Despite universal free public education and 24-hour news, the American public is amazingly misinformed about a wide range of topics. Recent polls suggest that over one in five people support the provably false idea that President Obama is a Muslim, but that is hardly the most bizarre widespread belief.
A poll by the Associated Press revealed that 34 percent of Americans believe in ghosts, and nearly as many in UFOs. Nineteen percent believe in witches and witchcraft, and 23 percent claim to have personally seen a ghost.
We won’t even go into the one-in-10 people who believe the sun goes around the earth. It just gets sadder and sadder, doesn’t it?
I try not to get too holier-than-thou, because I have a wide range of unsupported and childish beliefs my own self. I think that cole slaw and chicken salad are as deadly as sarin poison gas. Burritos were originally made from burro meat and if you chew a cookie very carefully and slowly, you can shatter the calories and thus turn a macaroon into a diet food.
Walt Disney is alive. Ann Coulter is a man. Hair spray causes deafness.

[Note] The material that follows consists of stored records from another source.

(* ===== verification/Prelude.v ===== *)
(** * Declarative Dataflow: a verification library

    Declarative Dataflow is a reactive query engine on top of timely and
    differential dataflow.  Clients register rules (query plans), create and
    feed attributes, and declare interest in rules; every worker then builds a
    dataflow that keeps the answers up to date.  This library models its core
    (the Rust crates under src/src and src/server) as executable definitions, and
    proves what makes it correct.

    ** The parts and how they interact

    A command of the server's event loop carries requests of a client.  Requests
    change the server's state: the domain, which owns the attributes (an input
    session for each, and six indices: count, propose and validate, forward and
    reverse), the rules, the interests, and the shutdown handles of dataflows.
    Interest in a rule collects the rules it depends on, gives each a recursive
    variable and implements their plans.  A plan is implemented by its stages
    over the relations of its children; a query of several bindings by delta
    pipelines.  Transactions go to the sessions, and advancing the domain moves
    the sessions and then the traces behind them.

    Around this core, a worker's loop polls its sockets, turns messages into
    commands for a sequencer that all workers share, handles the commands that the
    sequencer returns, steps the dataflows and delivers what they send: changes of
    a result, or what a sink makes of them.  Sources feed attributes from files
    and from the logs of the dataflow system itself.

    ** The files, bottom up

    - [Prelude]: panics and results as values, machine integers, total orders,
      lists, shared automation.
    - [Parsing]: parsing numbers, as the standard library does.
    - [Timestamps] (timestamp/): [Time], rewinding, coarsening, [Pair], [AltNeu].
    - [Values] (lib.rs): values and their order, errors, shutdown handles, the
      configuration of attributes.  [Outputs] (lib.rs): JSON values and the outputs
      sent to clients.  [Bindings] (binding/mod.rs).
    - [HectorPlan] (plan/hector.rs): directions, source conflicts, [plan_order].
    - [Sessions] (domain/unordered_session.rs): the session, as a record of its
      time, capability, buffer and handle; one function for each method.
    - [Scheduling] (scheduling/): the two schedulers over a heap interface.
    - [Weighted], [Streams]: update lists, as of one time and with their times.
    - [Lookups], [LookupTheorems], [LookupRuns] (plan/hector.rs): the operators
      behind [CollectionExtender], by activations.
    - [Dataflow]: the interface to differential dataflow, and a model of it.
    - [Domains], [DomainTheorems], [ScopedDomains] (domain/mod.rs).
    - [Relations], [RelationTheorems] (lib.rs): collections and attributes as
      relations over variables.  [Queries]: the meaning of a list of bindings.
    - [PlanOps], [JoinTheorems], [StageTheorems], [FilterTransform], [StageRuns]
      (plan/project.rs, union.rs, join.rs, antijoin.rs, filter.rs, transform.rs);
      [Aggregates] (plan/aggregate_neu.rs), [SetAggregates] (plan/aggregate.rs, the
      stage of builds with set semantics); [Pulls] (plan/pull.rs).
    - [Extenders], [ExtenderTheorems], [DeltaJoin], [DeltaExtenders],
      [DeltaPipelines], [DeltaTheorems], [DeltaRuns] (plan/hector.rs): prefix
      extenders, [extend], and the delta pipelines with their import caches.
    - [Plans] (plan/mod.rs): plans and dependencies.  [Assignments], [PlanReference],
      [PlanStages], [PlanSemantics], [DeltaPlans], [PlanRuns]: their reference
      semantics, and that stages and plans compute it.
    - [Rules], [RuleTheorems], [RuleSemantics], [RuleRuns] (lib.rs): collecting
      rules, [implement] and [implement_neu].
    - [LastWriteWins] (operators/last_write_wins.rs).
    - [Server], [ServerTheorems] (server/mod.rs); [EventLoop], [LoopTheorems],
      [LoopRuns] (src/server/src/main.rs): the handling of commands.
    - [Options] (src/server/src/main.rs): command line options.
    - [Networking], [NetworkTheorems] (src/server/src/networking.rs): polling,
      connections, the delivery of outputs.
    - [Worker], [WorkerTheorems], [TickTheorems], [WorkerRuns]
      (src/server/src/main.rs): an iteration of the loop, and workers around the
      sequencer as a step relation.
    - [Delivery] (src/server/src/main.rs, sinks/mod.rs): granularity, results,
      kinds of sinks.  [AssocIn], [AssocInTheorems], [SinkTheorems], [SinkRuns]
      (sinks/assoc_in.rs): the sink of nested maps.
    - [CsvSource] (sources/csv_file.rs), [JsonSource] (sources/json_file.rs),
      [Logging] (logging.rs, and the loggers of server/mod.rs and of
      src/server/src/main.rs), [LogSources] (sources/timely_logging.rs,
      sources/differential_logging.rs, sources/declarative_logging.rs), [Sources]
      (sources/mod.rs), [CsvSink] (sinks/csv_file.rs).
    - [Client] (src/cli/src/main.rs): the command line client, and its requests in the
      server.
    - [GraphQl], [GraphQlTheorems] (plan/graphql.rs), [GraphQlDerive],
      [DeriveTheorems] (derive/graphql.rs): queries as pull levels and as domains.
      [FlatGraphQl], [FlatSnapshots], [FlatTheorems], [FlatRuns]
      (plan/graphql_v2.rs, plan/pull_v2.rs): queries as snapshots of entities, a
      variant that is not in the module tree.

    The files named Runs, and the last sections of some others, evaluate the
    definitions on concrete inputs and apply the theorems there.

    ** How the code is represented

    A method on [&mut self] is a function from and to the state.  [outcome] says
    whether a computation panics; a [Result] is a value in it.  Panics of a
    closure given to an operator happen when the dataflow runs ([run]), the
    others when it is built.  Hash maps are finite maps, observed by lookup, and
    association lists where the order of iteration shows.  Arithmetic wraps, as
    in release builds.  The features are the default ones, multiset semantics and [u64]
    times (other time types where a component is generic in them); the stage for
    set semantics and the two uses of GraphQL are modelled apart from the rest.

    What the repository calls but does not contain is an interface, a class of
    its operations and of the documented behaviour relied on: [Differential],
    [Traces], [SetIteration] (collections, traces, iterative scopes), [Timely]
    (frontiers), [Cursors] (cursors of a trace), [BinaryHeap], [ExternValues]
    (rationals and uuids), [Slab] and [WebSocket] (connections), [CsvRecords] and
    [CsvWriter] (the csv crate), [LogRegistry] (loggers), [TokenIteration],
    [PathIteration] and [KeyIteration] (orders of iteration), [Consolidation].  What
    the operating system reports, clock readings, the contents of files and parsers
    of JSON and GraphQL are arguments.  [Observed] relates the two views of
    differential dataflow, collections at a time and streams.  Every class has a
    model among the definitions, in which the theorems are applied.

    ** What is proved

    - Queries: plans, transformations and aggregations among them, compute their
      reference semantics ([plan_implements_reference]); the delta pipelines accumulate, at every
      time, to exactly the answers of the query ([delta_join_spec]) and so keep
      the interface plans rely on ([pipelines_join]), as long as an attribute that
      checks in reverse what another binding proposes holds each pair with its
      mirror image: the index the code builds for that does not swap the pairs, and
      other queries lose answers ([triangle_missed]); recursive rules compute
      their naive evaluation, round by round, and its fixed point
      ([implement_rounds], [implement_fixpoint]).
    - Operators: lookups are independent of how activations are scheduled
      ([lookup_schedule_independent]); last-write-wins keeps the value of the
      latest update, and panics exactly at a retraction of nothing
      ([last_write_wins_spec]); joins, antijoins, unions, filters,
      transformations and aggregates compute what they should on assignments.
    - State: domains keep attributes, indices and sessions consistent
      ([domain_index_invariant], [scoped_indices_spec]), time does not run
      backwards ([advance_total_order]), traces follow their slack
      ([advance_traces_spec]); sessions refine a log ([session_refines_log]); the
      server's invariant survives every command, and the automatic advance
      succeeds ([handle_command_ok]).
    - Workers: the I/O step uses no connection that is gone and leaves everything
      registered ([IO_step_ok]); outputs reach the interested clients, in order
      ([io_results_spec]); an iteration forwards all it finds
      ([iteration_forwards]); workers that handled the same commands agree on the
      clients' interests ([workers_agree]); one tick is on its way at any time
      ([one_tick_in_flight]).
    - Sources and sinks: a file is read to its end, each record once, by a source
      that asks to be activated again until then ([csv_source_delivers]), and, where
      workers share a file, by one of them
      ([json_file_divided]); a file is written in the order of times, however updates
      arrive ([csv_sink_sorted]); reported sizes add up ([differential_sizes_add_up]);
      the maps of the sink track the result whatever the schedule
      ([sink_tracks_result], [sink_schedule_independent]); at a granularity clients
      know the result at its multiples ([delivered_at_bounds]).
    - GraphQL: the levels of a query pull every selected attribute once, from the
      entities its path leads to ([graphql_paths_spec]); a derivation is defined
      for one attribute, and holds its pairs ([derive_one_attribute],
      [derived_contents]); the snapshots of the flat variant do not depend on the
      schedule ([flat_schedule_independent]) and have every required attribute
      ([flat_snapshots_complete]).
    - Termination: [plan_order_complete], [collect_dependencies_spec],
      [realtime_drain_spec].
    - The client: the requests of every subcommand reach the sequencer, or it panics
      for want of any ([client_requests_arrive]), and a
      GraphQL query needs the optimizer off ([gql_with_optimizer_panics]).
    - Errors: which requests fail, and with what; where a panic takes a worker
      down is shown on concrete runs.

    ** Fuel

    [plan_order] carries fuel because its loop need not end: in a connected query
    as many rounds as there are variables are enough ([plan_order_complete]), and
    [delta_join] passes its fuel on; [query_ok] includes that it suffices.
    [collect_dependencies] is given the number of requested names and of rules,
    [collect_dependencies_spec] proves it enough; draining the real-time
    scheduler takes at most one call more than there are queued activators, and
    draining the domain events of a worker one more than there are events.  A
    source's batch is bounded by its own fuel, which is part of the program.

    ** Not modelled

    - The sequencer itself: timely's, taken to give all workers the same commands
      in the same order, which is how it enters the step relation of [Worker].
    - The operating system's side of sockets and files; what is logged with the log
      crate; the experiments and the examples, which are programs around the library.
    - Replaying the event streams of this and of other processes.
    - [from_args] of server/mod.rs, behind a feature with which it does not compile.
    - The scheduling of operators by timely, apart from the lookup operators'
      activations, and the compaction of traces during lookups, which a request
      that is still waiting can lose ([compacted_request]).
    - Pull expressions and aggregations by several functions have theorems of their
      own, but are not part of the plans' reference semantics. *)
From Stdlib Require Import ZArith NArith Lia Ascii String Sorting.Sorted.
From stdpp Require Import base list gmap strings numbers sorting.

What makes people believe in such foolishness? It makes them seem to have inside information or secret knowledge. You can always spice up conversation at a gathering by remarking “Did you know that Katie Couric has a Scientology tattoo on her stomach?”
The latest thing is to use a made-up quote to drive home a political point. I’ve run across this twice in the past two weeks, and when you call them on it with proof of its falsehood, the reaction is illuminating.
“Well, if he didn’t say it, it sounds like something he would say,” comes the rejoinder. And then their “crusher” — “Where there’s smoke, there’s fire.”
Imagine that. Make something up and use your invention as evidence that it’s probably true, anyway. We are truly in a wonderful age. History and science have become obsolete. The subjective has triumphed completely. Anything is true if you would like it to be.
This kind of appeals to me, in a perverse way, but it does open the door to all kind of wingnut notions.
Disease is caused by demons, or alien invaders. “9/11” was a government conspiracy. The earth is flat. The moon landing was a fake, shot on a Hollywood sound stage. The income tax is illegal. Italians are bad lovers.
Apply this to your personal life. I am adopted: my real parents are millionaires who will leave me a fortune when they die. My spouse is probably cheating on me, so I am justified in chasing after [insert name of chasee here]. The teacher is giving me bad grades because he/she doesn’t like my politics/race/haircut/shoes.
Admittedly, the concept has some appeal; you reshape your world so to excuse all your failings, ignorance or belligerence. You need never use critical thinking or employ humility, because you are so self-evidently right.
That person just looked oddly at me. He probably wants to kill me. Where there’s smoke, there’s fire.
Or as Gandhi once said, “Shoot first and ask questions later.”